■ **Task statement**
Please write out exactly the lines of the data below from the line holding "net, Claim (Some" through the line holding "apply (Claim_respects_owner (mkWorkStore", and leave out the rest.

■ **Information supplied**
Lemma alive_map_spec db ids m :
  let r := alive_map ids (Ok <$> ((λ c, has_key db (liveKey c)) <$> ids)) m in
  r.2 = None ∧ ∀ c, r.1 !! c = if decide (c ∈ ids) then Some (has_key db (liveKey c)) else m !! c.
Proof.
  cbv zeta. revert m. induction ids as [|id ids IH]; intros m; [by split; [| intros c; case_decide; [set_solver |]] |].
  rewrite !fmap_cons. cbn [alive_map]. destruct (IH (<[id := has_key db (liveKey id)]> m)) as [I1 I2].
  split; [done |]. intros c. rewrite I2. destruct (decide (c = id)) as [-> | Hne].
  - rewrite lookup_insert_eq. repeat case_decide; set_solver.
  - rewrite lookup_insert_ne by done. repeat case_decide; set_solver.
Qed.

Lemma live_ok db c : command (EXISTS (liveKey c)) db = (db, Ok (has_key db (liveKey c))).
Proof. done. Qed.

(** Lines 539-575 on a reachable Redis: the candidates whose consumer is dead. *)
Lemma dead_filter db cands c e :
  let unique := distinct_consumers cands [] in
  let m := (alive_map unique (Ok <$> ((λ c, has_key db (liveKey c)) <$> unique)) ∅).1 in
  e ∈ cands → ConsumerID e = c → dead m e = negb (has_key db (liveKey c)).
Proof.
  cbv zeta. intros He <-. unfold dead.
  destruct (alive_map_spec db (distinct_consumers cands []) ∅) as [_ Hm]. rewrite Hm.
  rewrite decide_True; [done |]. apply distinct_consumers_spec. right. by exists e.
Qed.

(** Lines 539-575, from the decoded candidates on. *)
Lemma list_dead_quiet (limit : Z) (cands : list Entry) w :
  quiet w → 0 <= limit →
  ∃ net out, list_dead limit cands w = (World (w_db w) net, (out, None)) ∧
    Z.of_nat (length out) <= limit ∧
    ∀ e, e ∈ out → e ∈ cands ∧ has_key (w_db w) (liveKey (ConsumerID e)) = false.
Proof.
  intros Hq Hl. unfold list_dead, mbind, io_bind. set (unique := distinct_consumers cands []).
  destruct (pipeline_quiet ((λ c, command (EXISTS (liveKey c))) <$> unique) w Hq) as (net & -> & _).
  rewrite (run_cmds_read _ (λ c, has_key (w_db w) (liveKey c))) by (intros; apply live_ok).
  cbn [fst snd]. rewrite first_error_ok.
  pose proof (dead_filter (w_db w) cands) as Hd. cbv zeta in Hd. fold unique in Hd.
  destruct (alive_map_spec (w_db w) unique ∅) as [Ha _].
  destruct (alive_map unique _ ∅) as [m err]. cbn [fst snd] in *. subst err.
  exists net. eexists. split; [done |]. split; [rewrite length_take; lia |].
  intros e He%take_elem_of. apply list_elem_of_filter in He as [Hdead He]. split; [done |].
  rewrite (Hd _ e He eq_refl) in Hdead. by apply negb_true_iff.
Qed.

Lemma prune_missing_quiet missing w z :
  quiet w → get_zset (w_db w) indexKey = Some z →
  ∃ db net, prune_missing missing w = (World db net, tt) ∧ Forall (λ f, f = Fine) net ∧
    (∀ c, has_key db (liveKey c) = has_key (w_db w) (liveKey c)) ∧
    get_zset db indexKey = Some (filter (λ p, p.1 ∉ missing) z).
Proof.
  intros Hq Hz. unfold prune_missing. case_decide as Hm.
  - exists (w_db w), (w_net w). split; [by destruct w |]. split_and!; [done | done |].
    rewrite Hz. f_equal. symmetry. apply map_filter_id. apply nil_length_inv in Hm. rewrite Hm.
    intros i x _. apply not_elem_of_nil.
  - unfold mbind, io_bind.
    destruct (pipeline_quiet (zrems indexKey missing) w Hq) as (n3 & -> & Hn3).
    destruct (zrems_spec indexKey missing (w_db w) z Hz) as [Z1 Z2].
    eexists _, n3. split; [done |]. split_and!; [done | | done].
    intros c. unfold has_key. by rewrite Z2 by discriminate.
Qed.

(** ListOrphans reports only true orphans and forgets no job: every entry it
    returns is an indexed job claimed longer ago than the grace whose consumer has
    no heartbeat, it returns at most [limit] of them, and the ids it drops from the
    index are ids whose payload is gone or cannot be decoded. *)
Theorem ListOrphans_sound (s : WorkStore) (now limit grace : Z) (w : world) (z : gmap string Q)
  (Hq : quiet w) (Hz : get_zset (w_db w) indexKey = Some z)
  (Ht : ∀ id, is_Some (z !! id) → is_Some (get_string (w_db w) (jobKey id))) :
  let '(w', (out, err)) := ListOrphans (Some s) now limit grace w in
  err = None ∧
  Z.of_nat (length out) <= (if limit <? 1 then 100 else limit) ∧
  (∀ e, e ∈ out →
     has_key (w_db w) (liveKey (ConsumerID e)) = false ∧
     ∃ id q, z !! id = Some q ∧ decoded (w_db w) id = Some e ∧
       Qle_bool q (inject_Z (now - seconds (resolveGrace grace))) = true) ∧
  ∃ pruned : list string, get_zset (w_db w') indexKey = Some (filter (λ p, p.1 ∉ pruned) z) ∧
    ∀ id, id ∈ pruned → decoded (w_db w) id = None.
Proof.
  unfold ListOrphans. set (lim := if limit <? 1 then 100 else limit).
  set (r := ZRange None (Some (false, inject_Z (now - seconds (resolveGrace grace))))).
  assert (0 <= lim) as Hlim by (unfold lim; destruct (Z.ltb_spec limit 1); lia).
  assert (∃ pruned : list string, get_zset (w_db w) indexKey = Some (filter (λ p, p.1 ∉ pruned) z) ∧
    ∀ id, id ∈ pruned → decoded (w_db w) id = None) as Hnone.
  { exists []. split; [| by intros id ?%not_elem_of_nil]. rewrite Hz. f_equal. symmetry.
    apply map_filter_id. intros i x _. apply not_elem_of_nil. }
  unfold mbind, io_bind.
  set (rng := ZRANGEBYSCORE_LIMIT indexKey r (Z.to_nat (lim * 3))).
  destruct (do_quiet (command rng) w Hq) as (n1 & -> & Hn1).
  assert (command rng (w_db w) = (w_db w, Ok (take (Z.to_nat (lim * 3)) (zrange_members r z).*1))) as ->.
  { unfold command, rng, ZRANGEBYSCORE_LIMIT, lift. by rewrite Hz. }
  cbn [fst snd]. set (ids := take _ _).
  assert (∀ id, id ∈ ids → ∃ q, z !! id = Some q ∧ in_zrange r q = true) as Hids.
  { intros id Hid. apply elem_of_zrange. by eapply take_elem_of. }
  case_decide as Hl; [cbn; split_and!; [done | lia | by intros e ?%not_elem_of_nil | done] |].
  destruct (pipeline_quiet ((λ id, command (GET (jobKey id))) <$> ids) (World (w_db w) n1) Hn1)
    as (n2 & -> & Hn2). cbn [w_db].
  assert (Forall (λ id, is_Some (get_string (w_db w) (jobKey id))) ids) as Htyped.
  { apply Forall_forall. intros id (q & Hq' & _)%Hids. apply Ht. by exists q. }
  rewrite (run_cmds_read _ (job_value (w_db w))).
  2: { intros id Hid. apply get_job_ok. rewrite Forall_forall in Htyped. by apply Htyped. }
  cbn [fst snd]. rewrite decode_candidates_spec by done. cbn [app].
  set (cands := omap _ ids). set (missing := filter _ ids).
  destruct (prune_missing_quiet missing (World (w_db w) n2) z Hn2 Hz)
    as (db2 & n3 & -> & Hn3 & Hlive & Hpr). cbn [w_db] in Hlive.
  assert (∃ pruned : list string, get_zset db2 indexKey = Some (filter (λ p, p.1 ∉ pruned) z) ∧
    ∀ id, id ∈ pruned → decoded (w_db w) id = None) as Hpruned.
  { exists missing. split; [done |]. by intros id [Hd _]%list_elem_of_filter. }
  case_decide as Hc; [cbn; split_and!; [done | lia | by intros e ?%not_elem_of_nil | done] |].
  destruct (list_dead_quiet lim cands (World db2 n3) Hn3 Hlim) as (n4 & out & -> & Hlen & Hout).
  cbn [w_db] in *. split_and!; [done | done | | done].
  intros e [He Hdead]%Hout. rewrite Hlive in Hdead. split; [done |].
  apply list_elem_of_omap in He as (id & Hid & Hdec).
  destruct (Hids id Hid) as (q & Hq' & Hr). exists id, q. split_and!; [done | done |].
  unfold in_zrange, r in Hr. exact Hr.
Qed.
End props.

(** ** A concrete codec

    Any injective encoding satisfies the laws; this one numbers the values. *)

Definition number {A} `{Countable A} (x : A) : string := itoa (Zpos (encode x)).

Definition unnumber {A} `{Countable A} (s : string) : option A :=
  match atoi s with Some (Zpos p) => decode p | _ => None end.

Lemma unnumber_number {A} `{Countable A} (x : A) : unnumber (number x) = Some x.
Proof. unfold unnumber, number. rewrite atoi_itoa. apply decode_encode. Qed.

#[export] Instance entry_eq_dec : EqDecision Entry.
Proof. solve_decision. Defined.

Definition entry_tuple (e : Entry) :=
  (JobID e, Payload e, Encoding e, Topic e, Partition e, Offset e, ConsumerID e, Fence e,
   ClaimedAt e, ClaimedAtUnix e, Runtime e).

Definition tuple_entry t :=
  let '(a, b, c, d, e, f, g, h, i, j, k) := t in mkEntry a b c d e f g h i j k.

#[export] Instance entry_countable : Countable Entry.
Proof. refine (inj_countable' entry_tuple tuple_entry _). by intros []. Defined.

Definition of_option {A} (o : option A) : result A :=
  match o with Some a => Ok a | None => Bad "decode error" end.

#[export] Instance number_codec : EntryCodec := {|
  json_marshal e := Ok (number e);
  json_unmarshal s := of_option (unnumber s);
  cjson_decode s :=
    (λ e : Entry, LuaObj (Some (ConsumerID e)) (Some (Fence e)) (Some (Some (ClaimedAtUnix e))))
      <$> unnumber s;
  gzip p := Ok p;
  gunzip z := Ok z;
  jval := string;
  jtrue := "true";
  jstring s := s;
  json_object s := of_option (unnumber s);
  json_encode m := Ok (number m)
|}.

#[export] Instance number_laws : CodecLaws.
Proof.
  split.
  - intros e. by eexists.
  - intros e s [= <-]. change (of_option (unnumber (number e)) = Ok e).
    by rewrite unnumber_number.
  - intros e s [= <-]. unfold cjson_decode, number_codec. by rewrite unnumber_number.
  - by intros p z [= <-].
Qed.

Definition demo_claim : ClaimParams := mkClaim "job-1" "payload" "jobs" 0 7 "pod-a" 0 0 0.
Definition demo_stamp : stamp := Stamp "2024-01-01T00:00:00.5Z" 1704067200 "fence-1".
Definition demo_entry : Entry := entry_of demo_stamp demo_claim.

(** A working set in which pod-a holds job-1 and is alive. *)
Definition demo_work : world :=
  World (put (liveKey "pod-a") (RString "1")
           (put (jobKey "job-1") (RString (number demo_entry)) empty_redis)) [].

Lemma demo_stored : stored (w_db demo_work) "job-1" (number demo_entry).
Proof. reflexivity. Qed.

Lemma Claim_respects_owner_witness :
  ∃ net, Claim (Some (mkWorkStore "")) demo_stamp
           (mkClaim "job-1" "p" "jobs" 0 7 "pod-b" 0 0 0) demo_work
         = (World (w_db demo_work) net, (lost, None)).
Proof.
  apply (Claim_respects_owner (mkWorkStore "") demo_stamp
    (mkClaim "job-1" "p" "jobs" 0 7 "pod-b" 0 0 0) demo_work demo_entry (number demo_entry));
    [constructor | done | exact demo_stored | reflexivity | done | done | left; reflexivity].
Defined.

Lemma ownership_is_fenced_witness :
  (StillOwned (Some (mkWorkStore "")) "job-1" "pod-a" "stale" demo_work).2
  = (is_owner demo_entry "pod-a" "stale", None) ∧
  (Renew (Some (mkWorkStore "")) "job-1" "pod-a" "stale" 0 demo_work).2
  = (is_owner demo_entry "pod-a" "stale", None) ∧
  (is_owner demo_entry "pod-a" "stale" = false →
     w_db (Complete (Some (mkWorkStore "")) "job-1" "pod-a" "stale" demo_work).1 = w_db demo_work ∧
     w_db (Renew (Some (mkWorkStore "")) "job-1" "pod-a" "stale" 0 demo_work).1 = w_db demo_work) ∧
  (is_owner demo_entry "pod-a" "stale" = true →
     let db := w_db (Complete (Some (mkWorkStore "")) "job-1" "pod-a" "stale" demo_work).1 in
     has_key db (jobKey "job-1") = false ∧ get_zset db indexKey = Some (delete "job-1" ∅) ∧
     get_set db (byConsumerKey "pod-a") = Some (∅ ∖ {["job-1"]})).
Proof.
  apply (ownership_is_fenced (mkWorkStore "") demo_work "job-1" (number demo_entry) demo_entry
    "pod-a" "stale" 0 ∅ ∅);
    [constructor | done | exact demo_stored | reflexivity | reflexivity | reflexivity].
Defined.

■ **Worked solution**
  ∃ net, Claim (Some (mkWorkStore "")) demo_stamp
           (mkClaim "job-1" "p" "jobs" 0 7 "pod-b" 0 0 0) demo_work
         = (World (w_db demo_work) net, (lost, None)).
Proof.
  apply (Claim_respects_owner (mkWorkStore "") demo_stamp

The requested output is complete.